(** * rbtools/clients/git.py : the git client of post-review

    A shallow embedding of [GitClient] (src/rbtools/clients/git.py) and the
    properties of its diff pipeline, SVN diff translator, commit annotator,
    GitHub URL expansion and version check.

    Layout:
    - [Py]       : the Python string operations the client relies on;
    - [Proc]     : the process interface ([execute], [die]) as a state and
                   error monad over an arbitrary world of external commands;
    - [Git]      : the methods of [GitClient], one definition per method;
    - [Script]   : a world that answers commands from a table;
    - [Transcript] : a world that replays a recorded session, command by
                   command;
    - [Spec]     : the vocabulary of the statements;
    - [Examples] : sample diffs, clients and repositories;
    - the facts, module by module: strings, the SVN translator, the diff
      pipeline, the annotator, versions and repository paths. *)

From Stdlib Require Import String Ascii List Bool Arith ZArith Lia.
Import ListNotations.
Open Scope list_scope.
Open Scope string_scope.

(* ===================================================================== *)
(** * Python strings *)
(* ===================================================================== *)

Module Py.

(** Characters that have no printable literal. *)
Definition LF : ascii := ascii_of_nat 10.
Definition CR : ascii := ascii_of_nat 13.
Definition TAB : ascii := ascii_of_nat 9.
Definition DQUOTE : ascii := ascii_of_nat 34.

Definition nl : string := String LF EmptyString.
Definition tab : string := String TAB EmptyString.
Definition dq : string := String DQUOTE EmptyString.

(** [bool(s)] for a [str]. *)
Definition truthy (s : string) : bool :=
  match s with
  | EmptyString => false
  | String _ _ => true
  end.

(** [bool(x)] for a value that is [None] or a [str]. *)
Definition truthy_opt (o : option string) : bool :=
  match o with
  | None => false
  | Some s => truthy s
  end.

(** [x or y] where [x] is [None] or a [str]. *)
Definition or_else (o : option string) (d : string) : string :=
  match o with
  | Some s => if truthy s then s else d
  | None => d
  end.

(** [string.whitespace] of Python 2: space, \t, \n, \v, \f, \r. *)
Definition is_space (c : ascii) : bool :=
  (c =? " ")%char || (c =? TAB)%char || (c =? LF)%char ||
  (c =? ascii_of_nat 11)%char || (c =? ascii_of_nat 12)%char || (c =? CR)%char.

(** [s.startswith(p)] *)
Fixpoint startswith (s p : string) {struct p} : bool :=
  match p with
  | EmptyString => true
  | String a p' =>
      match s with
      | EmptyString => false
      | String b s' => (a =? b)%char && startswith s' p'
      end
  end.

(** [s.lstrip()] *)
Fixpoint lstrip (s : string) : string :=
  match s with
  | EmptyString => EmptyString
  | String c s' => if is_space c then lstrip s' else s
  end.

(** [s.rstrip()] *)
Fixpoint rstrip (s : string) : string :=
  match s with
  | EmptyString => EmptyString
  | String c s' =>
      match rstrip s' with
      | EmptyString => if is_space c then EmptyString else String c EmptyString
      | r => String c r
      end
  end.

(** [s.strip()] *)
Definition strip (s : string) : string := lstrip (rstrip s).

(** [s[n:]] *)
Fixpoint slice_from (n : nat) (s : string) : string :=
  match n, s with
  | O, _ => s
  | S _, EmptyString => EmptyString
  | S n', String _ s' => slice_from n' s'
  end.

(** [sub in s] *)
Fixpoint contains (s sub : string) : bool :=
  startswith s sub ||
  match s with
  | EmptyString => false
  | String _ s' => contains s' sub
  end.

(** [c in s] for a single character. *)
Fixpoint contains_char (s : string) (c : ascii) : bool :=
  match s with
  | EmptyString => false
  | String b s' => (b =? c)%char || contains_char s' c
  end.

(** [s.split(sep)] for a one-character separator: every occurrence splits,
    empty fields are kept, the result is never empty. *)
Fixpoint split (sep : ascii) (s : string) : list string :=
  match s with
  | EmptyString => [EmptyString]
  | String c s' =>
      if (c =? sep)%char then EmptyString :: split sep s'
      else match split sep s' with
           | [] => [String c EmptyString]
           | f :: fs => String c f :: fs
           end
  end.

(** [s.split(sep, maxsplit)] *)
Fixpoint split_max (sep : ascii) (maxsplit : nat) (s : string) : list string :=
  match maxsplit with
  | O => [s]
  | S m =>
      match s with
      | EmptyString => [EmptyString]
      | String c s' =>
          if (c =? sep)%char then EmptyString :: split_max sep m s'
          else match split_max sep maxsplit s' with
               | [] => [String c EmptyString]
               | f :: fs => String c f :: fs
               end
      end
  end.
(** C7 (amended). The sink always returns.  With an author that is empty
    after trimming, or with no flex task behind the conversation sid, it
    leaves the world as it was.  With an author that is not empty after
    trimming and a flex task found: when the customer is known (trimmed
    [customer_address] or [customer_from] non-empty) the activity is written
    iff the trimmed author equals one of the two trimmed addresses; when it
    is not known, iff the trimmed author differs from the automation author,
    the stored [worker_name] and the stored [worker_sid].  Writing means one
    statement on the row, which sets [last_customer_activity_at] to a clock
    reading of the call, and the cancellation of the task's timers: the
    scheduler entry and its two pending timeouts are removed; otherwise
    tables and scheduler are untouched.  So an author whose trimmed text is
    the stored [worker_name], and not a customer address, changes nothing. *)
Theorem flex_activity_sink_classifies (conv : string) (author : option string) (w : World) :
  let w' := world_of (markFlexCustomerActivityByConversationSid E conv author w) in
  value_of (markFlexCustomerActivityByConversationSid E conv author w) = Returned tt /\
  ((forall s, author = Some s -> trim s = "") -> w' = w) /\
  ((forall sid, flex_tasks_by_conversation (db w) !! conv = Some sid ->
                sid = "" \/ flex_tasks (db w) !! sid = None) -> w' = w) /\
  (forall (s sid : string) (r : FlexRow.t),
     author = Some s ->
     trim s <> "" ->
     flex_tasks_by_conversation (db w) !! conv = Some sid ->
     sid <> "" ->
     flex_tasks (db w) !! sid = Some r ->
     FlexRow.task_sid r = sid ->
     (counts_as_customer E r (trim s) ->
      exists (i : nat) (r' : FlexRow.t),
        (io w <= i)%nat /\
        flex_tasks (db w') !! sid = Some r' /\
        FlexRow.last_customer_activity_at r' = Some (Date_now E i) /\
        db_log (db w') = (db_log (db w) ++ [WriteFlexTasks sid])%list /\
        sched w' = cancelled sid (sched w) /\
        timers (sched w') !! sid = None /\
        (forall old, timers (sched w) !! sid = Some old ->
           pending (sched w') !! pingTimeout old = None /\
           pending (sched w') !! inactiveTimeout old = None)) /\
     (~ counts_as_customer E r (trim s) -> db w' = db w /\ sched w' = sched w) /\
     (FlexRow.worker_name r = Some (trim s) -> ~ matches_customer r (trim s) ->
      db w' = db w /\ sched w' = sched w)).
Proof.
  intros w'. subst w'.
  assert (Hnoauthor : (forall s, author = Some s -> trim s = "") ->
            markFlexCustomerActivityByConversationSid E conv author w = (Returned tt, w)).
  { intros Hempty. unfold markFlexCustomerActivityByConversationSid.
    destruct author as [s|]; [|done]. simpl. rewrite (Hempty s eq_refl). done. }
  assert (Hnotask : (forall sid, flex_tasks_by_conversation (db w) !! conv = Some sid ->
                       sid = "" \/ flex_tasks (db w) !! sid = None) ->
            markFlexCustomerActivityByConversationSid E conv author w = (Returned tt, w)).
  { intros Hnone. unfold markFlexCustomerActivityByConversationSid.
    destruct (truthy (trim <$> author)); [|done]. cbn [negb].
    unfold bind at 1, FlexTasksRepository.findByConversationSid, bind at 1, gets.
    cbv beta iota.
    destruct (flex_tasks_by_conversation (db w) !! conv) as [sid|] eqn:Hc; [|done].
    destruct (Hnone sid eq_refl) as [->|Hrow]; [done|].
    destruct (nonempty sid); [|done].
    unfold FlexTasksRepository.findByTaskSid, bind, gets. by rewrite Hrow. }
  assert (Hfound : forall s sid r,
            author = Some s -> trim s <> "" ->
            flex_tasks_by_conversation (db w) !! conv = Some sid -> sid <> "" ->
            flex_tasks (db w) !! sid = Some r ->
            exists w1,
              db w1 = db w /\ sched w1 = sched w /\ (io w <= io w1)%nat /\
              markFlexCustomerActivityByConversationSid E conv author w =
              if ignored_author E r (trim s) then (Returned tt, w1)
              else (Returned tt,
                    set_sched (cancelled (FlexRow.task_sid r))
                      (upserted (FlexRow.task_sid r)
                         (FlexTasksRepository.activity_columns (Date_now E (io w1))
                            (Date_now E (S (io w1))))
                         (next_io w1)))).
  { intros s sid r -> Hs Hc Hsid Hr. by apply (markFlex_found conv s sid). }
  split; [|split; [|split]].
  - destruct author as [s|]; [|done].
    destruct (decide (trim s = "")) as [He|Hne].
    { rewrite Hnoauthor; [done|]. by intros ? [= <-]. }
    destruct (flex_tasks_by_conversation (db w) !! conv) as [sid|] eqn:Hc;
      [|rewrite Hnotask; [done|by intros ? [=]]].
    destruct (decide (sid = "")) as [->|Hsid];
      [rewrite Hnotask; [done|intros ? [= <-]; by left]|].
    destruct (flex_tasks (db w) !! sid) as [r|] eqn:Hr;
      [|rewrite Hnotask; [done|intros ? [= <-]; by right]].
    destruct (Hfound s sid r eq_refl Hne eq_refl Hsid Hr) as (w1 & _ & _ & _ & ->).
    by destruct (ignored_author E r (trim s)).
  - intros H. by rewrite Hnoauthor.
  - intros H. by rewrite Hnotask.
  - intros s sid r Ha Hs Hc Hsid Hr Hk.
    destruct (Hfound s sid r Ha Hs Hc Hsid Hr) as (w1 & Hdb & Hsc & Hio & ->).
    rewrite Hk.
    pose proof (ignored_author_false r (trim s) Hs) as Hiff.
    split; [|split].
    + intros Hcust. apply Hiff in Hcust as ->. unfold world_of; cbn [snd].
      exists (io w1), (FlexTasksRepository.activity_columns (Date_now E (io w1))
                         (Date_now E (S (io w1)))
                         (default (FlexRow.blank sid) (flex_tasks (db w1) !! sid))).
      split; [done|]. split; [|split; [done|split]].
      * simpl. apply lookup_insert_eq.
      * simpl. by rewrite Hdb.
      * simpl. rewrite Hsc. split; [done|]. apply cancelled_clears.
    + intros Hncust. destruct (ignored_author E r (trim s)); [done|].
      destruct Hncust. by apply Hiff.
    + intros Hwn Hnm. destruct (ignored_author E r (trim s)); [done|].
      destruct (proj1 Hiff eq_refl) as [[_ Hm]|[_ (_ & Hw & _)]]; done.
Qed.

End FlexActivity.

(** The instance of C7 at scenario 5: the operator Bia writes in the
    conversation of a task whose customer is known by [from]; nothing
    changes.  When the customer writes from that address the activity is
    recorded and the timers are removed. *)
Lemma flex_activity_sink_classifies_witness :
  (let w' := world_of (TasksService.markFlexCustomerActivityByConversationSid demo_env
                         "CH1" (Some "Bia") bia_flex_world) in
   db w' = db bia_flex_world /\ sched w' = sched bia_flex_world) /\
  (let w' := world_of (TasksService.markFlexCustomerActivityByConversationSid demo_env
                         "CH1" (Some " +5501 ") bia_flex_world) in
   exists (i : nat) (r' : FlexRow.t),
     (io bia_flex_world <= i)%nat /\
     flex_tasks (db w') !! "WT1" = Some r' /\
     FlexRow.last_customer_activity_at r' = Some (Date_now demo_env i) /\
     db_log (db w') = (db_log (db bia_flex_world) ++ [WriteFlexTasks "WT1"])%list /\
     sched w' = cancelled "WT1" (sched bia_flex_world) /\
     timers (sched w') !! "WT1" = None /\
     (forall old, timers (sched bia_flex_world) !! "WT1" = Some old ->
        pending (sched w') !! pingTimeout old = None /\
        pending (sched w') !! inactiveTimeout old = None)).
Proof.
  split.
  - destruct (flex_activity_sink_classifies demo_env "CH1" (Some "Bia") bia_flex_world)
      as (_ & _ & _ & H).
    destruct (H "Bia" "WT1" bia_flex_row eq_refl) as (_ & _ & Hop);
      [by vm_compute|reflexivity|done|reflexivity|reflexivity|].
    apply Hop; [reflexivity|]. intros [Hm|Hm]; vm_compute in Hm; discriminate.
  - destruct (flex_activity_sink_classifies demo_env "CH1" (Some " +5501 ") bia_flex_world)
      as (_ & _ & _ & H).
    destruct (H " +5501 " "WT1" bia_flex_row eq_refl) as (Hcust & _);
      [by vm_compute|reflexivity|done|reflexivity|reflexivity|].
    apply Hcust. left. split.
    + right. exists "+5501". split; [reflexivity|by vm_compute].
    + right. reflexivity.
Defined.

(** C7 as stated fails: the author is trimmed before it is compared.  With
    no customer address known, the author " Bia " is a non-empty string that
    differs from the automation author, from the stored worker name "Bia" and
    from the stored worker sid, and yet nothing is written and the timers
    stay; the same holds of the author "  ". *)
Lemma flex_activity_padded_author_ignored :
  let w := bia_anonymous_world in
  flex_tasks_by_conversation (db w) !! "CH1" = Some "WT1" /\
  flex_tasks (db w) !! "WT1" = Some bia_anonymous_row /\
  ~ customer_known bia_anonymous_row /\
  (forall author, author = " Bia " \/ author = "  " ->
     author <> "" /\
     not_operator demo_env bia_anonymous_row author /\
     let w' := world_of (TasksService.markFlexCustomerActivityByConversationSid demo_env
                           "CH1" (Some author) w) in
     db w' = db w /\ sched w' = sched w /\
     exists r, flex_tasks (db w') !! "WT1" = Some r /\
               FlexRow.last_customer_activity_at r = None).
Proof.
  split; [reflexivity|]. split; [reflexivity|]. split.
  - intros [(s & Hs & Hne)|(s & Hs & Hne)]; vm_compute in Hs; discriminate.
  - intros author [->| ->].
    + split; [discriminate|]. split; [by repeat split|].
      split; [reflexivity|]. split; [reflexivity|].
      exists bia_anonymous_row. split; reflexivity.
    + split; [discriminate|]. split; [by repeat split|].
      split; [reflexivity|]. split; [reflexivity|].
      exists bia_anonymous_row. split; reflexivity.
Qed.

(** * The source mode of a tick *)

Section SourceMode.
Import TasksService.
Context (E : Env).

Lemma for_of_value {A : Type} (l : list A) (body : A -> M unit) (w : World) :
  value_of (for_of l body w) = Returned tt \/
  exists e, value_of (for_of l body w) = Thrown e.
Proof.
  revert w. induction l as [|x l IH]; intros w; simpl; [by left|].
  unfold bind. destruct (body x w) as [[[]|e] w1]; [apply IH|right; by exists e].
Qed.

Lemma autoProcessAssignedTasks_after_flex (w w' : World) :
  source E = "auto" ->
  autoProcessFlexAssignedTasks E w = (Returned true, w') ->
  autoProcessAssignedTasks E w = (Returned tt, w').
Proof.
  intros Hsrc Hflex. unfold autoProcessAssignedTasks. rewrite Hsrc.
  simpl. unfold bind. by rewrite Hflex.
Qed.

= = =

_EXERCISE INSTRUCTIONS_.
Beginning with the very first line of the material, please return exactly each line down to and including the one with "of the statements;".

_ANSWER_.
(** * rbtools/clients/git.py : the git client of post-review

    A shallow embedding of [GitClient] (src/rbtools/clients/git.py) and the
    properties of its diff pipeline, SVN diff translator, commit annotator,
    GitHub URL expansion and version check.

    Layout:
    - [Py]       : the Python string operations the client relies on;
    - [Proc]     : the process interface ([execute], [die]) as a state and
                   error monad over an arbitrary world of external commands;
    - [Git]      : the methods of [GitClient], one definition per method;
    - [Script]   : a world that answers commands from a table;
    - [Transcript] : a world that replays a recorded session, command by
                   command;
    - [Spec]     : the vocabulary of the statements;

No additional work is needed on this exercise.